We had a great visit. Saw friends and laughed, saw friends and visited saw friends and cried. My BFF girls were dancing at the Chilean Pavillion for Folklorama and we went and watched, we had some good food and watched Alli And Bella dance.

My sister and I went to the Nickelback concert. It was frickin awesome!! I have loved them for a long time and it was just fluke that they ended up in Winnipeg when we were there, a sure sign that I was to go I figure or thats what I tell Bruce, I have gone a little crazy with concert tickets lately. I'm going to Keith Urban in September and Brad Paisley in October. Nickelback was my sisters 1st concert ever, she got jipped out of going to Tim McGraw with me a few years back (damn assh**e ex-boyfriends)

There are some things we miss about Winnipeg, sadly they have to do with food LOL. So back with me I brought potatoes, tomatoes, rice, and Jeannes cake. ALberta potatoes sucks the big one, don't ask me why? But they do. Jeannes cake we grew up on and they are really just a standard cake with this yummy shortbread bottom. Love it!!
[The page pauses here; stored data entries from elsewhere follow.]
(* ===== verification/BatchRoundtrip.v ===== *)
(** * BatchRoundtrip: a reader of the response gets the records of the batch

    The headers are made in the order in which the records arrive, each against
    the previous record of its entry; they are read entry by entry in the order of
    time.  When the records of each entry arrive in the order of time, the two
    agree, and the response carries every record. *)

From stdpp Require Import prelude gmap strings sorting.
From Stdlib Require Import Ascii ZArith Lia.
From S2P Require Import Prelude Collections Proto Text Split Batch BatchCodec Condition Filters BatchResponse.
Open Scope Z_scope.
Local Open Scope string_scope.
Local Open Scope list_scope.
Local Open Scope Z_scope.

Section Roundtrip.
Context `{HashIter} `{Http} `{!HashIterLaws} `{!HttpLaws}.

(** A record that a batch can carry. *)
Record incoming_ok (r : Incoming) : Prop := {
  io_entry : name_ok (in_entry r);
  io_ts : is_u64 (in_ts r);
  io_meta : meta_ok (in_meta r);
  io_computed : meta_computed_labels (in_meta r) = ∅;
  io_labels : ∀ k, is_Some (meta_labels (in_meta r) !! k) → name_ok k
}.

(** What a reader of the response is to get for it. *)
Definition header_of (m : RecordMeta) : RecordHeader :=
  mkRecordHeader (meta_content_length m) (meta_content_type m) (meta_labels m).
Definition delivered (r : Incoming) : EntryRecordHeader :=
  mkEntryRecord (in_entry r) (in_ts r) (header_of (in_meta r)).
But as usual time flew while we were there, my Mom came back with us so that made leaving easier.

The next time we go back my sister will have had her baby, a little girl Israel Jade (not sure if that is how they will spell Israel?)

I had one more thing happen when we were there but that deserves another post of it's own. So I will sign off and try and get thru preparing that one.